• _Exercise aim_:
From the line with "w), Raise e)" to the line with "(advance (advance (advance (advance", retype every line exactly, including those two, and leave out the rest of the data below.

• _Working data_:
%%
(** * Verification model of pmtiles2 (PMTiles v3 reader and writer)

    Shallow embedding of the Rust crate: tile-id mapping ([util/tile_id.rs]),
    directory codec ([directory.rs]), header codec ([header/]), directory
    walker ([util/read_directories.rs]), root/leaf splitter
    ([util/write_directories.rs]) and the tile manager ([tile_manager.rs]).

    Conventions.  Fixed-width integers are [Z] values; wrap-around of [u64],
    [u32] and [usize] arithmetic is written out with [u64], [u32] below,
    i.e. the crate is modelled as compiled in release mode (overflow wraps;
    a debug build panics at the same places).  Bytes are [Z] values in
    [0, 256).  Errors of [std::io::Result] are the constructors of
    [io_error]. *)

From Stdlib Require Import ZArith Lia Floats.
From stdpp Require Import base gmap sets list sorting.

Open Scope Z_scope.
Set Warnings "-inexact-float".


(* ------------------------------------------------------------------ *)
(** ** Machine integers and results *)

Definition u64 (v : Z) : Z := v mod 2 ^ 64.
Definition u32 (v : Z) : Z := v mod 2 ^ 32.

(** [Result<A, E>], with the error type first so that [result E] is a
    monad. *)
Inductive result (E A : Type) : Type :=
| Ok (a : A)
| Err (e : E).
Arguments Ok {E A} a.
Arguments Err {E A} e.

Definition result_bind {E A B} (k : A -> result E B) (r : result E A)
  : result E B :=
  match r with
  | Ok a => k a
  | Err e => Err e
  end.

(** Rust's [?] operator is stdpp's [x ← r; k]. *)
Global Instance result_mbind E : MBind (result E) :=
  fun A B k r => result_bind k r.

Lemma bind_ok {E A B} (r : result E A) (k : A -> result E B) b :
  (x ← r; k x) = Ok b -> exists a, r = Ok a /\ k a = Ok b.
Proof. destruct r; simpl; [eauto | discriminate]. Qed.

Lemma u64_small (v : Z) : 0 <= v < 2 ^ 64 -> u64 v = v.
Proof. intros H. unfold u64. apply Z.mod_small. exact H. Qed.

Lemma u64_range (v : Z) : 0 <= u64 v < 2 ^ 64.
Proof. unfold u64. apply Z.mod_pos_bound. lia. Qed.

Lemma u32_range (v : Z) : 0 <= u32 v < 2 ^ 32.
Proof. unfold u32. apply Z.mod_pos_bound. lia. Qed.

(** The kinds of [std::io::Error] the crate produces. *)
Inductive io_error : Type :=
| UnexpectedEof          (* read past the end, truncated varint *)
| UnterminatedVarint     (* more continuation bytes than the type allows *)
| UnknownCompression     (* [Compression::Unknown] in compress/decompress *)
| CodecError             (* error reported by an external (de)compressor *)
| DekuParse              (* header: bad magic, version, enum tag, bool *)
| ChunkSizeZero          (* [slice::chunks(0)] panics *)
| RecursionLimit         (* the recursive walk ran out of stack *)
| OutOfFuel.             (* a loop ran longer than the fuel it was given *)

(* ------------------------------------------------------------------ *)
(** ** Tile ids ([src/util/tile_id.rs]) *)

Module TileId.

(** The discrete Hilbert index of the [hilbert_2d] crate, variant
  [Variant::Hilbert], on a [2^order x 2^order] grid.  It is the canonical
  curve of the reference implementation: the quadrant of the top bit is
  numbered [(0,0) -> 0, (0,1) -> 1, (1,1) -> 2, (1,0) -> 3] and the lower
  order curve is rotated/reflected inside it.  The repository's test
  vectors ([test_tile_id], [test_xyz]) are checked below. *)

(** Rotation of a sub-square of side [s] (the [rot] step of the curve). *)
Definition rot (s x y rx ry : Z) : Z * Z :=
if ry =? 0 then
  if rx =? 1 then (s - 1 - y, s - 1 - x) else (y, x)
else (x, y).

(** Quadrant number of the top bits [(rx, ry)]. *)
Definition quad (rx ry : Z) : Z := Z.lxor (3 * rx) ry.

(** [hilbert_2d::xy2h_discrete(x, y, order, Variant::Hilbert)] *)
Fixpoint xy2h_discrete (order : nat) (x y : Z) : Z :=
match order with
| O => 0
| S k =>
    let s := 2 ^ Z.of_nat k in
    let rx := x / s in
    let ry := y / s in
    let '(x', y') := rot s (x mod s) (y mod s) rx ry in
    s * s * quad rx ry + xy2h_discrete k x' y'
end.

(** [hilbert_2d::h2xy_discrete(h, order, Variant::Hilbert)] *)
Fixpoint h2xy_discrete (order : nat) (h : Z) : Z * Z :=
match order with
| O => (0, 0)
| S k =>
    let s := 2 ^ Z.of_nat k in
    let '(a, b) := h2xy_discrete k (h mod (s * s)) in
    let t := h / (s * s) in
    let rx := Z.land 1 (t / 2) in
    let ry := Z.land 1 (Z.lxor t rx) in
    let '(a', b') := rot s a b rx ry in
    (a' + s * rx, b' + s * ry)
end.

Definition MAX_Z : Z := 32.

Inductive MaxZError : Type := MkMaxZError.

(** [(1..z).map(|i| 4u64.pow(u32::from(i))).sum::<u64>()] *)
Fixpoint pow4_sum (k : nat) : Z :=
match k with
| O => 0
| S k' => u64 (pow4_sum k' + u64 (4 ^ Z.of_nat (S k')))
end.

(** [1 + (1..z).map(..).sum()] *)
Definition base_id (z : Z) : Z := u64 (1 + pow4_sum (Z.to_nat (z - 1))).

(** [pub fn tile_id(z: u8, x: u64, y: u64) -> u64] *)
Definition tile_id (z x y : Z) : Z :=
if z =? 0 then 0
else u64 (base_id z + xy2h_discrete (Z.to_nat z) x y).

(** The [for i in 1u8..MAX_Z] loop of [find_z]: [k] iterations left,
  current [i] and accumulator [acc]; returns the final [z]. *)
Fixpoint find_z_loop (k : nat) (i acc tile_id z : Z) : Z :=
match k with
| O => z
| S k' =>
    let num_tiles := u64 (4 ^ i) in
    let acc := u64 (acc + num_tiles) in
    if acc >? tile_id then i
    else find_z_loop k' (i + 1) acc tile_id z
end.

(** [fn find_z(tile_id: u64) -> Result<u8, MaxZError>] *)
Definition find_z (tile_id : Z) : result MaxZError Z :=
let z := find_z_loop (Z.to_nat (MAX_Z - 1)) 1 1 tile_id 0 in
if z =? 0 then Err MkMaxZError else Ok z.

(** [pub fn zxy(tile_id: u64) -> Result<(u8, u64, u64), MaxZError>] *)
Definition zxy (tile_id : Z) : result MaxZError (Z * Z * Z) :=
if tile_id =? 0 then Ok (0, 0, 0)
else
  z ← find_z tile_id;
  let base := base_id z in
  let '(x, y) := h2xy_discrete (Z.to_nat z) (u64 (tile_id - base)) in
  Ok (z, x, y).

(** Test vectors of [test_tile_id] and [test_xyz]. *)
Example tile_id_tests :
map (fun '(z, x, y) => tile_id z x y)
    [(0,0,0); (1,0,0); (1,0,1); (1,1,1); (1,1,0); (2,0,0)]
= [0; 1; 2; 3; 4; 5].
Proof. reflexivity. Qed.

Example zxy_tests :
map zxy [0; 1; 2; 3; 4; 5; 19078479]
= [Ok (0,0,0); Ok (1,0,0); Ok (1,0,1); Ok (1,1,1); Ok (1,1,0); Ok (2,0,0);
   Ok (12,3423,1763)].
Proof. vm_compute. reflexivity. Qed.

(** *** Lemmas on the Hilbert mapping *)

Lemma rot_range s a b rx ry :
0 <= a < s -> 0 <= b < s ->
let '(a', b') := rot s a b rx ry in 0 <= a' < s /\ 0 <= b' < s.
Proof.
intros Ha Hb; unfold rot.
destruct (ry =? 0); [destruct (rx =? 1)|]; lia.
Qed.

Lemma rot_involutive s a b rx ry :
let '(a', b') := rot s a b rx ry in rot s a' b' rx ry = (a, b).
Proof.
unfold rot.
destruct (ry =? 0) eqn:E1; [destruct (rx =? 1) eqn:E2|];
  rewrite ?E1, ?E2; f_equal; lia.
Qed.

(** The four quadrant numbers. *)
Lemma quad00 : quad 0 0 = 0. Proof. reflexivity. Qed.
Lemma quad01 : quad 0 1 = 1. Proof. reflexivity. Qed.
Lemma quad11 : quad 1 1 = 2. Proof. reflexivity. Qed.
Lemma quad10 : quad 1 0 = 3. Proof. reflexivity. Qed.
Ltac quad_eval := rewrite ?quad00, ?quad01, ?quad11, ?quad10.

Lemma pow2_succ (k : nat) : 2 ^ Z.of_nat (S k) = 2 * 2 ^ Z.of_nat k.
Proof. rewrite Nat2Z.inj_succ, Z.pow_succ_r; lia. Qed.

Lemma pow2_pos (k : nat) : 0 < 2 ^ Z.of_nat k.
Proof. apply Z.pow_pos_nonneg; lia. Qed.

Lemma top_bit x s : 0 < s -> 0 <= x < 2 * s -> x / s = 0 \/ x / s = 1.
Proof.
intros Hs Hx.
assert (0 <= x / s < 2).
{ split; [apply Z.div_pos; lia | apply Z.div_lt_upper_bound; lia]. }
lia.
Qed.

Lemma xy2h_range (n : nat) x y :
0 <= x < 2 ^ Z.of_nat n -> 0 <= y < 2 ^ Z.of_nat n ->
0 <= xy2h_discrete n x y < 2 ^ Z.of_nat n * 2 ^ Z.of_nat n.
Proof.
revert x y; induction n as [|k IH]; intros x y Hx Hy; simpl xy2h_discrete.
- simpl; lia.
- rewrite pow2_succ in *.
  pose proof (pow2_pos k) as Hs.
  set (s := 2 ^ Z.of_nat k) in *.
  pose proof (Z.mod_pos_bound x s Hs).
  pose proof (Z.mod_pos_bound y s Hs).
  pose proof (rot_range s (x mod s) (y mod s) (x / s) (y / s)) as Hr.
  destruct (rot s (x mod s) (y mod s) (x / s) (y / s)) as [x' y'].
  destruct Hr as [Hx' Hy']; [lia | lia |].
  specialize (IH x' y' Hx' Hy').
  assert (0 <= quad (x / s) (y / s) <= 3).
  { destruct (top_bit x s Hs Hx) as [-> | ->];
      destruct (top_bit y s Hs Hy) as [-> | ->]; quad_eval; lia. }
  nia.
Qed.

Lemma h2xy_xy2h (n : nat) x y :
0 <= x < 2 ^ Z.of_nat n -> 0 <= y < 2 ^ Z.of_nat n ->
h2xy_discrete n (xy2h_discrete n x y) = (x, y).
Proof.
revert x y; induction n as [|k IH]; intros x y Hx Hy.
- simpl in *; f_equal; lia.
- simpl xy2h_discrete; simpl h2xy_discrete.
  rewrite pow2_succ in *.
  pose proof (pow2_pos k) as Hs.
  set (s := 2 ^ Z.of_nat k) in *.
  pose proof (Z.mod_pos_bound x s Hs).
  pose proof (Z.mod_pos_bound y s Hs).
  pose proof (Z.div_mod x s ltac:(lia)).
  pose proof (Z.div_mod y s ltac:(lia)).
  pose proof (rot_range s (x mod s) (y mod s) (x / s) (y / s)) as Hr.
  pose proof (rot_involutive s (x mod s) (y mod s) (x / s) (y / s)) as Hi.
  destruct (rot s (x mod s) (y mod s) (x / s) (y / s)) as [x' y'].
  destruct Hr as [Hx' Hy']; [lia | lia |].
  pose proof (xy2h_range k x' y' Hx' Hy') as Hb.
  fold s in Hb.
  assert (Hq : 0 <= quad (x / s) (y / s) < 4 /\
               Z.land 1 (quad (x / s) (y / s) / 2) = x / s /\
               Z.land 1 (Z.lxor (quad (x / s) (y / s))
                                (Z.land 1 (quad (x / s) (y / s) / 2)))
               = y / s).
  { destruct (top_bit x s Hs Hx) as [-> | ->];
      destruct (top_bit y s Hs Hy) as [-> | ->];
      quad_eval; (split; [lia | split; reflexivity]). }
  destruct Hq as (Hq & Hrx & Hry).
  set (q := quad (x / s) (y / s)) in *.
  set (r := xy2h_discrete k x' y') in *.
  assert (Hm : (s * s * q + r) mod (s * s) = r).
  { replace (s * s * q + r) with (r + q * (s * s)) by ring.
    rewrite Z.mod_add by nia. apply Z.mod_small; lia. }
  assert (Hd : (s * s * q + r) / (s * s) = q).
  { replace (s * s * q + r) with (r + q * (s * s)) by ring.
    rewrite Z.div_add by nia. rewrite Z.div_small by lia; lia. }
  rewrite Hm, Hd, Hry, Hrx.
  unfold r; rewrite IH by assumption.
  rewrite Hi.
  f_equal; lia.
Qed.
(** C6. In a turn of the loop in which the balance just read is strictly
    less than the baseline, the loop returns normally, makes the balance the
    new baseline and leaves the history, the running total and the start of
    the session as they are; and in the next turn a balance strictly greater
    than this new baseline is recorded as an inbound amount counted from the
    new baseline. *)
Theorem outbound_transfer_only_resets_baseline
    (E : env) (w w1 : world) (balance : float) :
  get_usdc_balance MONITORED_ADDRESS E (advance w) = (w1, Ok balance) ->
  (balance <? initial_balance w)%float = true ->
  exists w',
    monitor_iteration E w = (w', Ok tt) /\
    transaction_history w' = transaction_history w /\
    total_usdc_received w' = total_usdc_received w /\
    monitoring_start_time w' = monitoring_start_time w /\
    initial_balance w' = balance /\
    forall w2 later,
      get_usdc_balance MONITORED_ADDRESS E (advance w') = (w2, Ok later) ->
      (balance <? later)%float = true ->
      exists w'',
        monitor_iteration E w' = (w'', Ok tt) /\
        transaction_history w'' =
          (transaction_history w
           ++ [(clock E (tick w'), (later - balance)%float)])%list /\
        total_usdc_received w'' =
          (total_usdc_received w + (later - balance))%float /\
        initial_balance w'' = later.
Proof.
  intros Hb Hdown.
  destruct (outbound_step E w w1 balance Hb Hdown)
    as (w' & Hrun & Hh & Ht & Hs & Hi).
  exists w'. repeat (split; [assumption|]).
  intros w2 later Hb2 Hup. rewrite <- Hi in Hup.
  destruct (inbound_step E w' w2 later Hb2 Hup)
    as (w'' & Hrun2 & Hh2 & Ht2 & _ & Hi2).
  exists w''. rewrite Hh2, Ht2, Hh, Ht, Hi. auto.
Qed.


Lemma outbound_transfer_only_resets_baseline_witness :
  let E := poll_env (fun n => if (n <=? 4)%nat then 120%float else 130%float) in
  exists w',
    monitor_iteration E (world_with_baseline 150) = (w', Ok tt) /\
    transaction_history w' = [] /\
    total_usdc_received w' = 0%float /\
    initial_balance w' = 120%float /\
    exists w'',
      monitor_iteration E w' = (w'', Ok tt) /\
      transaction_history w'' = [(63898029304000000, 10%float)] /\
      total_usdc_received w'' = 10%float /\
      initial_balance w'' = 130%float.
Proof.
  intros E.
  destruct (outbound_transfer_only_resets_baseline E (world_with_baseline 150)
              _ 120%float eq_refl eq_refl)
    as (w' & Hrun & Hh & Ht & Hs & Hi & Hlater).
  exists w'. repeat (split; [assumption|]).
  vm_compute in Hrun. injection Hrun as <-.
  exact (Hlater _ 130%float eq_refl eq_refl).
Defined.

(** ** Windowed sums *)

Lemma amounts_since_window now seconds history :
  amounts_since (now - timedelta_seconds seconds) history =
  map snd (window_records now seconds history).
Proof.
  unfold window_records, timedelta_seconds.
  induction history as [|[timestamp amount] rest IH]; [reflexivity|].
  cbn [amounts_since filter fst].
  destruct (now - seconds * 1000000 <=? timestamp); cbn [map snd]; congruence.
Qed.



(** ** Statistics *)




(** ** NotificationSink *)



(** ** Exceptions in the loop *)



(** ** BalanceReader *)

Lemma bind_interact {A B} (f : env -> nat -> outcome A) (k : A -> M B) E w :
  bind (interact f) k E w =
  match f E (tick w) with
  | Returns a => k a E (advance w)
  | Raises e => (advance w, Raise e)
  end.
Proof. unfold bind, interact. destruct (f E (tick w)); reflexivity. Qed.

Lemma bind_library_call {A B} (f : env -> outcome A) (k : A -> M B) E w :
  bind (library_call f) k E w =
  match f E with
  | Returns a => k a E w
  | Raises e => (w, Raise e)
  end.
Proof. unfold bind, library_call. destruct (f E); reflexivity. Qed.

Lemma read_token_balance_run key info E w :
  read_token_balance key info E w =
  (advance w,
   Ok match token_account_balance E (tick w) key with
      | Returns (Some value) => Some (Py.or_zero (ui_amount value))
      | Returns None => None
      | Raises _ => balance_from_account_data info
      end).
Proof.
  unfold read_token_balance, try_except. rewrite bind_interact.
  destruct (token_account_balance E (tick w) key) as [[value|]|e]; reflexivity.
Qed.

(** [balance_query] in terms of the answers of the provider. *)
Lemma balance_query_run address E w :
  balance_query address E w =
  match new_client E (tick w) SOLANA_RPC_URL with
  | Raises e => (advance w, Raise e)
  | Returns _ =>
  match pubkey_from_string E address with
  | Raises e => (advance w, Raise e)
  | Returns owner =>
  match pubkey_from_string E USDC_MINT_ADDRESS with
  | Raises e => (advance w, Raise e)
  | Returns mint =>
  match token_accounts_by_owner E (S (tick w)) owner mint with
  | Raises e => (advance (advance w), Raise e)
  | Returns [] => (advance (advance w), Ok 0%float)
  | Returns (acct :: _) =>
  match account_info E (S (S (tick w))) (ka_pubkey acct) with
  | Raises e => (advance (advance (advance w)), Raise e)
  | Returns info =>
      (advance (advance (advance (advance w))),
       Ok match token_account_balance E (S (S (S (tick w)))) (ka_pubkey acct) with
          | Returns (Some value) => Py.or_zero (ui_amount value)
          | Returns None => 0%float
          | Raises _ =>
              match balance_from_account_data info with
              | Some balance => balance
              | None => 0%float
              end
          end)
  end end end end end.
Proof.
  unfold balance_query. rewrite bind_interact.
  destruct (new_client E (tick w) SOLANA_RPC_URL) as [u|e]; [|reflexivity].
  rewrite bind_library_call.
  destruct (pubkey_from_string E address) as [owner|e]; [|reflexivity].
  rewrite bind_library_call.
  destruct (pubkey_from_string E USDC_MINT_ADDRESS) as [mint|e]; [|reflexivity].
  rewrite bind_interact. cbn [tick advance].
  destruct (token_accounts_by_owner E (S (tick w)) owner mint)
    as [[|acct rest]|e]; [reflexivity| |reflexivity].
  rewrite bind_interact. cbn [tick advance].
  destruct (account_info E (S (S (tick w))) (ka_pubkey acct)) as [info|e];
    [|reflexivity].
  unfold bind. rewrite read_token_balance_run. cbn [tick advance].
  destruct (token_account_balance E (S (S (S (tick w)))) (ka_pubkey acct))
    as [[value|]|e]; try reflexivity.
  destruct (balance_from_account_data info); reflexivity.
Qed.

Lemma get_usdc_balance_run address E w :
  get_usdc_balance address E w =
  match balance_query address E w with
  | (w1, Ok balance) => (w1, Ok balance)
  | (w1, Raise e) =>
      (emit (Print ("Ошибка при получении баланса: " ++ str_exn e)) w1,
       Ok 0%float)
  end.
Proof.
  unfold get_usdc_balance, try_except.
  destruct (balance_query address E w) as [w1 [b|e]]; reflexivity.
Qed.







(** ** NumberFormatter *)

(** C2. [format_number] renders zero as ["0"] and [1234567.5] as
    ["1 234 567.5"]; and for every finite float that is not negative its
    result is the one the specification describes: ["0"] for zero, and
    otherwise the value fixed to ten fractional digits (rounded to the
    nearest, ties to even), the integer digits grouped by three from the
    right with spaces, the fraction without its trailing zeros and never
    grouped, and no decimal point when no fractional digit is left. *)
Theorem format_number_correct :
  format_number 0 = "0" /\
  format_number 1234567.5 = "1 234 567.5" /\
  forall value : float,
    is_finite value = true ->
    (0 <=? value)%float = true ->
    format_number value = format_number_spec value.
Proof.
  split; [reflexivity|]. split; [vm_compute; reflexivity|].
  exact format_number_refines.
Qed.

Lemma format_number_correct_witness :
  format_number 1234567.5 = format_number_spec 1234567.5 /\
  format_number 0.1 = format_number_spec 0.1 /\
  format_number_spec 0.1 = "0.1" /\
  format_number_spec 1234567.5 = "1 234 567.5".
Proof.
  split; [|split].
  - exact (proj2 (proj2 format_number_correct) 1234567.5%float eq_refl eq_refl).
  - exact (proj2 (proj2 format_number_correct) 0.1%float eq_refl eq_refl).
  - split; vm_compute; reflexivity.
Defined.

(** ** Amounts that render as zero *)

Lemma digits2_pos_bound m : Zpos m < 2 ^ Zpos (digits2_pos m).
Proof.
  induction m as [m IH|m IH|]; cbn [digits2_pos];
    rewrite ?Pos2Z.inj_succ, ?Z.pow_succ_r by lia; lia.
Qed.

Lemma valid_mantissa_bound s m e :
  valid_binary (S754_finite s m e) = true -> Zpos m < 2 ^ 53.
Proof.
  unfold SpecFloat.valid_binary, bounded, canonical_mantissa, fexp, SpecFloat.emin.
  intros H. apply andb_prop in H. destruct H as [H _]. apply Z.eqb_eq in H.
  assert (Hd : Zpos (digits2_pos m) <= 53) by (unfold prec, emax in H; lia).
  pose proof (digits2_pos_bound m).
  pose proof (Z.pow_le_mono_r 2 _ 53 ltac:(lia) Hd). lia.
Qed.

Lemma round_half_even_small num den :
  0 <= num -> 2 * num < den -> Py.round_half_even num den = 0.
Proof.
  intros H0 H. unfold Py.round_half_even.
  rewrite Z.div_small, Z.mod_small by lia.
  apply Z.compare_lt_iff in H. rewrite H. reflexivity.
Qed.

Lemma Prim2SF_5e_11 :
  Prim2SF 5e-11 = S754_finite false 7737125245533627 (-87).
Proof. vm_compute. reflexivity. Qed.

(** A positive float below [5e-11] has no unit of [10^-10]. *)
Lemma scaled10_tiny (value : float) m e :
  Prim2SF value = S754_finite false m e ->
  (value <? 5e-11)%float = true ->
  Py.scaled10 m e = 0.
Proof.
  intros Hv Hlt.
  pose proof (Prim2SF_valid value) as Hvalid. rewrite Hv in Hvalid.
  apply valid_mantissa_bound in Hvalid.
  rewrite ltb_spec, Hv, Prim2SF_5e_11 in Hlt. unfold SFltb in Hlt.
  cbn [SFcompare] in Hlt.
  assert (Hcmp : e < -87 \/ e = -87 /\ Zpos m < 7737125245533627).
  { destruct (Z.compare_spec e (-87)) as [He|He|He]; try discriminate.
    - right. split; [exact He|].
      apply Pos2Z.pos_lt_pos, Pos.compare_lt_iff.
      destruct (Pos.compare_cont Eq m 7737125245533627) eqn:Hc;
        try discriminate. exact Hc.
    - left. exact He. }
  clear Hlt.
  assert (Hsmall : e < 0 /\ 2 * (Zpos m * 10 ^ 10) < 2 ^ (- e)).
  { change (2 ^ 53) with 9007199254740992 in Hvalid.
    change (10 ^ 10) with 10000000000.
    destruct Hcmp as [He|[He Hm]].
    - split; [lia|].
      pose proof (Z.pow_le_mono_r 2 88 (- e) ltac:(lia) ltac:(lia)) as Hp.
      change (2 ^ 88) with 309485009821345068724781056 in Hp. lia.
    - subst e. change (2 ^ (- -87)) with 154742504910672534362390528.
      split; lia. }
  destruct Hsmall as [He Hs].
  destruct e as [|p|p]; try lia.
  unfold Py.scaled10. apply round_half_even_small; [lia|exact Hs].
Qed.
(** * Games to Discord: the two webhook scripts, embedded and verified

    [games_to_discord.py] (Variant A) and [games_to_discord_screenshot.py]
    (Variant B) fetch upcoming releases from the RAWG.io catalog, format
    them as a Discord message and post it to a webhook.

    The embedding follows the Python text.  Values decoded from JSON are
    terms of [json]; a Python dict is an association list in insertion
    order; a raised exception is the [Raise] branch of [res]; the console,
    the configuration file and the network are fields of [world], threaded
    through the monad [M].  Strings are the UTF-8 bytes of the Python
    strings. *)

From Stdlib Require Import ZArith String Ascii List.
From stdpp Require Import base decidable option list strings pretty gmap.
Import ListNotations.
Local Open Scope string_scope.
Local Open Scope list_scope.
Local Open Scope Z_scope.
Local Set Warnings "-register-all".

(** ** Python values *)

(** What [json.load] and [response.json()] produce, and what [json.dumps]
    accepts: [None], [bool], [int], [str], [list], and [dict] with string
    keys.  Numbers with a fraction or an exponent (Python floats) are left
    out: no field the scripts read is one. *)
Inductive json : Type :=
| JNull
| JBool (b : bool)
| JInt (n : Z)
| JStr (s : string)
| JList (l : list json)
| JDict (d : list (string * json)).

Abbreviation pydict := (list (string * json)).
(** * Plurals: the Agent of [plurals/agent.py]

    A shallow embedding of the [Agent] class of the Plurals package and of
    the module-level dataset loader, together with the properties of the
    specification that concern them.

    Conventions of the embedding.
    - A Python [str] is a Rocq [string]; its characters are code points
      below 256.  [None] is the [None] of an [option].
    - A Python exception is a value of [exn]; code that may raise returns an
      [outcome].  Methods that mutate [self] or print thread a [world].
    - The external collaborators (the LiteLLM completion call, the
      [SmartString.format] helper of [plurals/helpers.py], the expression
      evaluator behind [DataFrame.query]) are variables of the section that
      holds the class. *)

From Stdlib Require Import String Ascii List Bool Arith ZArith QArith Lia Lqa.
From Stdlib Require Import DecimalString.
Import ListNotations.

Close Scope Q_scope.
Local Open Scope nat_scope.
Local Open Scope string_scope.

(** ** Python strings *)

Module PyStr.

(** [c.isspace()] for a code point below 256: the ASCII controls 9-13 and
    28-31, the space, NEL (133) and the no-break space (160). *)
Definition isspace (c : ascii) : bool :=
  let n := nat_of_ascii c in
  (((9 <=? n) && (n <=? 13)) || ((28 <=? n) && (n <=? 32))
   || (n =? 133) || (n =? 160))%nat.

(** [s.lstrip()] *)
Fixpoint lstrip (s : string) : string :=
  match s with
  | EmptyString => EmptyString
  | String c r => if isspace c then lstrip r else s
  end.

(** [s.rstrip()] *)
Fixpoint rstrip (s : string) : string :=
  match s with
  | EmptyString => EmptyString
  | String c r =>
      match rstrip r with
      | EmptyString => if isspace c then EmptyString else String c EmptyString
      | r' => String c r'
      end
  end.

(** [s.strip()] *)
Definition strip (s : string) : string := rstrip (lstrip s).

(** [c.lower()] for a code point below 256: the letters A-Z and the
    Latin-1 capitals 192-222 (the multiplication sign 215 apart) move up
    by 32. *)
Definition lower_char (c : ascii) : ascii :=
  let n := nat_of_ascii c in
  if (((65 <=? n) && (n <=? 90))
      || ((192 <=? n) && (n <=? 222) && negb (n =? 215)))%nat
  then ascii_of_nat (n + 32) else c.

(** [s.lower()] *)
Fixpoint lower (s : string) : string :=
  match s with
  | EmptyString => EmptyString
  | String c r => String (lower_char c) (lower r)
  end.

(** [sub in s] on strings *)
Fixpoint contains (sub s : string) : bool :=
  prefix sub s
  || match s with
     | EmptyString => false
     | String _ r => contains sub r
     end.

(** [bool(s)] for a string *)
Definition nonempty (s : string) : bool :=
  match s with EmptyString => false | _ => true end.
%%
• _Solved problem_:
  | Raises e => (advance (advance w), Raise e)
  | Returns [] => (advance (advance w), Ok 0%float)
  | Returns (acct :: _) =>
  match account_info E (S (S (tick w))) (ka_pubkey acct) with
  | Raises e => (advance (advance (advance w)), Raise e)
  | Returns info =>
      (advance (advance (advance (advance w))),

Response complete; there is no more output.